Two lines in the data below mark the range: the one with "- destruct Hl as [_ Hout]." and the one with "chunks, close) on". Return both, along with every line between them, exactly.

..............................

(* ===== verification/StreamProps.v ===== *)
(** * Properties of streaming replies

    The documented sequential handler reaches a client that reads the frames
    back, whole and in order; concurrent calls on one writer are linearizable
    in the order they took its mutex, and cannot deadlock. *)

From S2P Require Import Prelude GoStd NetURL Wire RefCodec Validation Reqctx Reply Streaming.
From stdpp Require Import relations.

Local Open Scope string_scope.
Local Open Scope list_scope.

(** ** Concurrent writers *)

Section Linearizability.
Context {V W : Type} `{Unicode} `{Msgpack V} `{Validator V}.
Implicit Types (st : St V W) (c : config (V := V) (W := W)).

Lemma lock_inv_start p st progs :
  is_Some (st_sws st !! p) -> lock_inv p st (start st progs).
Proof.
  intros Hp. split; [by split|]. unfold start. cbn. apply Forall_fmap, Forall_forall. done.
Qed.

Lemma lock_inv_step p st0 c c' : lock_inv p st0 c -> cstep p c c' -> lock_inv p st0 c'.
Proof.
  intros Hinv Hstep.
  destruct Hstep as [st ts h i cl cs Hi|st ts h i cl cs w pc' st' Hi Hw He
    |st ts h i cl lbl b parts n cs pc' st' Hi Hwr|st ts h i cl r cs Hi]; unfold lock_inv in *; cbn in *.
  - destruct Hinv as [Hr Hout]. exists (mkThread (Locked cl) cs), cl, st.
    rewrite list_lookup_insert_eq by (by eapply lookup_lt_Some).
    split_and!; [done..|apply Hr|done|].
    intros j t' Hj Ht'. rewrite list_lookup_insert_ne in Ht' by done.
    rewrite Forall_lookup in Hout. by eapply Hout.
  - destruct Hinv as (t & cl' & st1 & Ht & Hcur & Hrep & Hrest & Hsw & _ & Hoth).
    assert (t = mkThread (Locked cl) cs) as -> by congruence.
    cbn [at_pc current rest] in *. simplify_eq.
    destruct (enter_spec _ _ _ _ _ _ Hw He) as (Hr' & Hc' & Hs' & Hf').
    eexists _, cl', st1. rewrite list_lookup_insert_eq by (by eapply lookup_lt_Some).
    cbn [at_pc].
    split_and!; [done..|exact (eq_trans Hr' Hrest)|done|done|].
    intros j t' Hj Ht'. rewrite list_lookup_insert_ne in Ht' by done. by eapply Hoth.
  - destruct Hinv as (t & cl' & st1 & Ht & Hcur & Hrep & Hrest & Hsw & _ & Hoth).
    assert (t = mkThread (Framing cl ((lbl, b) :: parts) n) cs) as -> by congruence.
    cbn [at_pc current rest] in *. simplify_eq.
    destruct (write_part_spec p _ _ _ _ _ _ _ _ Hwr) as (Hr' & Hc' & Hs' & Hf').
    eexists _, cl', st1. rewrite list_lookup_insert_eq by (by eapply lookup_lt_Some).
    cbn [at_pc].
    rewrite <- Hs' in Hsw. split_and!; [done..|exact (eq_trans Hr' Hrest)|done|done|].
    intros j t' Hj Ht'. rewrite list_lookup_insert_ne in Ht' by done. by eapply Hoth.
  - destruct Hinv as (t & cl' & st1 & Ht & Hcur & Hrep & Hrest & Hsw & _ & Hoth).
    assert (t = mkThread (Unlocking cl r) cs) as -> by congruence.
    cbn [at_pc current rest] in *. simplify_eq.
    split; [by eapply replays_snoc|]. apply Forall_lookup. intros j t' Ht'.
    apply insert_cases in Ht' as [[-> ->]|[Hne Ht']]; [done|]. by eapply Hoth.
Qed.

(** A step moves a call along: taken from the program, running, recorded. *)
Lemma program_inv_step p progs c c' :
  program_inv progs c -> cstep p c c' -> program_inv progs c'.
Proof.
  intros [Hlen Hprog] Hstep.
  destruct Hstep as [st ts h i cl cs Hi|st ts h i cl cs w pc' st' Hi Hw He
    |st ts h i cl lbl b parts n cs pc' st' Hi Hwr|st ts h i cl r cs Hi];
    unfold program_inv; cbn [holder threads history shared at_pc current todo] in *; (split; [by rewrite length_insert|]);
    intros j t prog Hj Hp; apply insert_cases in Hj as [[<- ->]|[Hne Hj]];
    cbn [at_pc todo current].
  - apply (Hprog _ _ _ Hi Hp).
  - by eapply Hprog.
  - rewrite <- (Hprog _ _ _ Hi Hp).
    destruct (enter_spec _ _ _ _ _ _ Hw He) as (_ & -> & _). done.
  - by eapply Hprog.
  - rewrite <- (Hprog _ _ _ Hi Hp).
    destruct (write_part_spec p _ _ _ _ _ _ _ _ Hwr) as (_ & -> & _). done.
  - by eapply Hprog.
  - rewrite <- (Hprog _ _ _ Hi Hp), calls_of_snoc, decide_True by done. by rewrite <- app_assoc.
  - rewrite calls_of_snoc, decide_False, app_nil_r by done. by eapply Hprog.
Qed.

Lemma program_inv_start st progs : program_inv progs (start st progs).
Proof.
  split; [apply length_map|]. unfold start. cbn. intros i t prog Ht Hp.
  rewrite list_lookup_fmap, Hp in Ht. by simplify_eq/=.
Qed.

Lemma reachable_invs p st progs c :
  is_Some (st_sws st !! p) -> rtc (cstep p) (start st progs) c ->
  lock_inv p st c /\ program_inv progs c.
Proof.
  intros Hp Hreach.
  assert (lock_inv p st (start st progs) /\ program_inv progs (start st progs)) as Hinv
    by (split; [by apply lock_inv_start|apply program_inv_start]).
  revert Hinv. induction Hreach as [|c1 c2 c3 Hstep _ IH]; [done|]. intros [Hl Hpr]. apply IH.
  split; [by eapply lock_inv_step|by eapply program_inv_step].
Qed.

(** C8.  Concurrent use of one StreamWriter is linearizable: whatever the
    interleaving of the goroutines' steps (lock, the three writes of a frame,
    unlock), whenever the mutex is free the shared state and every call's
    result are those of the completed calls run one after another in the order
    they took the mutex, each goroutine's calls in its program order; so the
    bytes written are still a well-formed reply. *)
Theorem writer_linearizable p st progs c :
  is_Some (st_sws st !! p) ->
  rtc (cstep p) (start st progs) c -> holder c = None ->
  run_calls p (map (fun e => e.1.2) (history c)) st =
    (Returns (map snd (history c)), shared c) /\
  (forall i t prog, threads c !! i = Some t -> progs !! i = Some prog ->
     calls_of i (history c) ++ todo t = prog) /\
  (forall base req, Inv base req st -> Inv base req (shared c)).
Proof.
  intros Hp Hreach Hfree. destruct (reachable_invs _ _ _ _ Hp Hreach) as [Hl [_ Hpr]].
  unfold lock_inv in Hl. rewrite Hfree in Hl. destruct Hl as [[Hrun _] Hout].
  split_and!; [done| |].
  - intros i t prog Ht Hprog. rewrite <- (Hpr i t prog Ht Hprog).
    rewrite Forall_lookup in Hout. by rewrite (Hout _ _ Ht).
  - intros base req Hinv. pose proof (safe_run_calls p (map (fun e => e.1.2) (history c))
      base req st Hinv) as Hs.
    by rewrite Hrun in Hs.
Qed.

(** No deadlock: from every reachable state some goroutine can step,
    unless every goroutine has finished all its calls. *)
Theorem writer_progress p st progs c :
  is_Some (st_sws st !! p) -> rtc (cstep p) (start st progs) c ->
  (exists c', cstep p c c') \/
  (holder c = None /\ Forall (fun t => t = mkThread Outside []) (threads c)).
Proof.
  intros Hp Hreach. destruct (reachable_invs _ _ _ _ Hp Hreach) as [Hl _].
  destruct c as [sh [i|] ts h]; unfold lock_inv in Hl; cbn in *.
  - left. destruct Hl as ([q cs] & cl & st1 & Ht & Hcur & _ & _ & [w Hw] & Hf & _).
    destruct q as [|cl'|cl' [|[lbl b] parts] n|cl' r]; cbn in *; [done| |by edestruct Hf| |].
    + destruct (enter p cl' w sh) as [pc' st'] eqn:He. eexists. by eapply cs_enter.
    + destruct (write_part cl' lbl b parts n sh) as [pc' st'] eqn:He.
      eexists. by eapply cs_write.
    + eexists. by eapply cs_unlock.
  - destruct Hl as [_ Hout].
    destruct (decide (Exists (fun t => todo t <> []) ts)) as [He|Hn].
    + left. apply Exists_exists in He as ([q [|cl cs]] & Hin & Hne); [done|].
      apply list_elem_of_lookup in Hin as [i Hi]. rewrite Forall_lookup in Hout.
      specialize (Hout _ _ Hi) as Hq. cbn in Hq. subst q. eexists. by eapply cs_lock.
    + right. split; [done|]. apply Forall_forall. intros [q cs] Hin.
      rewrite Forall_forall in Hout. specialize (Hout _ Hin) as Hq. cbn in Hq. subst q.
      destruct cs; [done|]. destruct Hn. apply Exists_exists. by eexists.
Qed.
End Linearizability.

(** ** The documented handler *)

Section Sequential.
Context {V W : Type} `{Unicode} `{MsgpackLaws V} `{Validator V}.

(** C16.  A streaming reply arrives: the documented handler (open, write the
    chunks, close) on a healthy stream returns no error, and a client that
    reads the bytes it wrote, fragmented in any way, gets the response header
    with [stream] set, the chunks with their data in order and sequence
    numbers counting from 0, the end frame with the next number, and nothing
    else. *)
Theorem stream_roundtrip status headers ds (st : St V W) :
  let id := RequestID (st_ctx st) in
  let header := mkResponse id status headers None true in
  let last := mkStreamChunk id (uint64 (Z.of_nat (length ds))) None true in
  ctx_sent (st_ctx st) = false -> room (ctx_stream (st_ctx st)) = None ->
  sendable (PResponse header : payload V) ->
  Forall (fun c => sendable (PChunk c : payload V)) (numbered id 0 ds) ->
  sendable (PChunk last : payload V) ->
  exists w st',
    stream_all status headers ds st = (Returns None, st') /\
    out (ctx_stream (st_ctx st')) = out (ctx_stream (st_ctx st)) ++ w /\
    forall r, pending r = w -> exists h cs e,
      (ReadFrames (2 + length ds) r).1 =
        (FrameTypeResponse, h) :: map (pair FrameTypeStreamData) cs ++
          [(FrameTypeStreamEnd, e)] /\
      pending (ReadFrames (2 + length ds) r).2 = [] /\
      DecodeResponse (V := V) h = Ok (norm_response header) /\
      map (DecodeStreamChunk (V := V)) cs = map Ok (numbered id 0 ds) /\
      DecodeStreamChunk (V := V) e = Ok last.
Proof.
  intros id header last Hsent Hroom (h & HMh & Hfh) (cs & Hcs)%sendable_encodings (e & HMe & Hfe).
  assert (length cs = length ds) as Hlen.
  { rewrite <- (Forall2_length _ _ _ Hcs). clear. generalize 0%nat.
    induction ds as [|d ds IH]; intros n; [done|]. cbn. by rewrite IH. }
  set (frames := (FrameTypeResponse, h) :: map (pair FrameTypeStreamData) cs ++
         [(FrameTypeStreamEnd, e)]).
  exists (concat (map (fun f => frame_bytes f.1 f.2) frames)).
  unfold stream_all. rewrite bind_run, NewStream_run, Hsent. fold id header.
  rewrite (WriteFrame_ok _ _ _ h HMh) by auto with qf.
  rewrite bind_run, (write_chunks_ok (length (st_sws st)) 0 id ds cs);
    [|done|cbn; by rewrite lookup_app_r, Nat.sub_diag by done|done].
  rewrite bind_run, SW_Close_run. cbn [st_sws st_ctx ctx_stream set_stream after_send].
  rewrite list_lookup_insert_eq by (rewrite length_app; cbn; lia).
  cbn [sw_closed sw_requestID sw_seq Nat.add]. fold last.
  rewrite (WriteFrame_ok _ _ _ e HMe) by auto with qf. eexists.
  split_and!; [done| |].
  - cbn. rewrite map_app, concat_app, map_map. cbn. by rewrite app_nil_r, <- !app_assoc.
  - intros r Hr. exists h, cs, e.
    assert (S (S (length ds)) = length frames) as ->
      by (cbn; rewrite length_app, length_map, Hlen; cbn; lia).
    destruct (ReadFrames_pending frames r []) as [-> ->]; [|by rewrite app_nil_r|].
    { constructor; [done|]. apply Forall_app. split; [|by repeat constructor].
      clear -Hcs. apply Forall_fmap. induction Hcs as [|? ? ? ? []]; by constructor. }
    unfold DecodeResponse, DecodeStreamChunk.
    rewrite (unmarshal_response _ _ HMh), (unmarshal_chunk _ _ HMe). split_and!; [done..| |done].
    clear -Hcs H1. induction Hcs as [|c b cks bs [HM _] _ IH]; [done|]. cbn.
    by rewrite (unmarshal_chunk _ _ HM), IH.
Qed.
End Sequential.

(** ** Witnesses *)

Section Witnesses.
#[local] Existing Instance ascii_tables.

(** A state whose context has an open stream writer for request ["s1"]. *)
Definition open_state : St string unit :=
  mkSt (set_sent (newContext None (mkRequest "s1" "GET" "/events" None None true)
                    (otherPeer None []) (reading [])) true)
    [mkStreamWriter "s1" 0 false] (mkEnv [] (fun n => Z.of_nat n) 0 tt).

(** Two goroutines: one writes, the other closes. *)
Definition two_goroutines : list (list call) := [[CWrite (Some [Byte.x01])]; [CClose]].

(** The first goroutine takes the lock. *)
Definition one_locked : config (V := string) (W := unit) :=
  mkConfig open_state (Some 0%nat)
    [mkThread (Locked (CWrite (Some [Byte.x01]))) []; mkThread Outside [CClose]] [].

Lemma one_locked_reachable : rtc (cstep 0) (start open_state two_goroutines) one_locked.
Proof.
  apply rtc_once. by apply (cs_lock 0 open_state (threads (start open_state two_goroutines)) [] 0%nat
  (CWrite (Some [Byte.x01])) []).
Qed.

Lemma writer_progress_witness : exists c', cstep 0 one_locked c'.
Proof.
  destruct (writer_progress 0 open_state two_goroutines one_locked
    ltac:(by eexists) one_locked_reachable) as [Hstep|[Hfree _]]; [exact Hstep|].
  discriminate Hfree.
Defined.

(** The close alone, run to the end. *)
Definition close_parts : list (string * bytes) :=
  match frame_parts (V := string) FrameTypeStreamEnd
    (PChunk (mkStreamChunk "s1" 0 None true)) with
  | Ok parts => parts
  | Err _ => []
  end.

Definition closed_state : St string unit := (atomic 0 CClose open_state).2.

Definition all_closed : config (V := string) (W := unit) :=
  mkConfig closed_state None [mkThread Outside []] [(0%nat, CClose, (0%Z, None))].

Lemma all_closed_reachable : rtc (cstep 0) (start open_state [[CClose]]) all_closed.
Proof.
  eapply rtc_l; [by apply (cs_lock 0 open_state [mkThread Outside [CClose]] [] 0%nat CClose [])|].
  eapply rtc_l; [by eapply (cs_enter 0 _ _ _ 0%nat CClose [])|].
  do 3 (eapply rtc_l; [by eapply (cs_write 0 _ _ _ 0%nat CClose)|]).
  eapply rtc_l; [by eapply (cs_unlock 0 _ _ _ 0%nat CClose)|]. reflexivity.
Qed.

Lemma writer_linearizable_witness :
  run_calls 0 [CClose] open_state = (Returns [(0%Z, None)], shared all_closed).
Proof.
  apply (writer_linearizable 0 open_state [[CClose]] all_closed).
  - by eexists.
  - exact all_closed_reachable.
  - reflexivity.
Defined.

Definition fresh_state : St string unit :=
  mkSt (newContext None (mkRequest "s1" "GET" "/events" None None true)
          (otherPeer None []) (reading [])) [] (mkEnv [] (fun n => Z.of_nat n) 0 tt).

Lemma stream_roundtrip_witness :
  exists w st',
    stream_all 200 None [[Byte.x01]; [Byte.x02]] fresh_state = (Returns None, st') /\
    out (ctx_stream (st_ctx st')) = out (ctx_stream (st_ctx fresh_state)) ++ w.
Proof.
  destruct (stream_roundtrip 200 None [[Byte.x01]; [Byte.x02]] fresh_state)
    as (w & st' & Hrun & Hout & _).
  - reflexivity.
  - reflexivity.
  - eexists. split; [reflexivity|]. unfold fits. vm_compute. discriminate.
  - repeat constructor; (eexists; split; [reflexivity|]; unfold fits; vm_compute; discriminate).
  - eexists. split; [reflexivity|]. unfold fits. vm_compute. discriminate.
  - exists w, st'. split; [exact Hrun|exact Hout].
Defined.
End Witnesses.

..............................

- [Result]:
  - destruct Hl as [_ Hout].
    destruct (decide (Exists (fun t => todo t <> []) ts)) as [He|Hn].
    + left. apply Exists_exists in He as ([q [|cl cs]] & Hin & Hne); [done|].
      apply list_elem_of_lookup in Hin as [i Hi]. rewrite Forall_lookup in Hout.
      specialize (Hout _ _ Hi) as Hq. cbn in Hq. subst q. eexists. by eapply cs_lock.
    + right. split; [done|]. apply Forall_forall. intros [q cs] Hin.
      rewrite Forall_forall in Hout. specialize (Hout _ Hin) as Hq. cbn in Hq. subst q.
      destruct cs; [done|]. destruct Hn. apply Exists_exists. by eexists.
Qed.
End Linearizability.

(** ** The documented handler *)

Section Sequential.
Context {V W : Type} `{Unicode} `{MsgpackLaws V} `{Validator V}.

(** C16.  A streaming reply arrives: the documented handler (open, write the
    chunks, close) on a healthy stream returns no error, and a client that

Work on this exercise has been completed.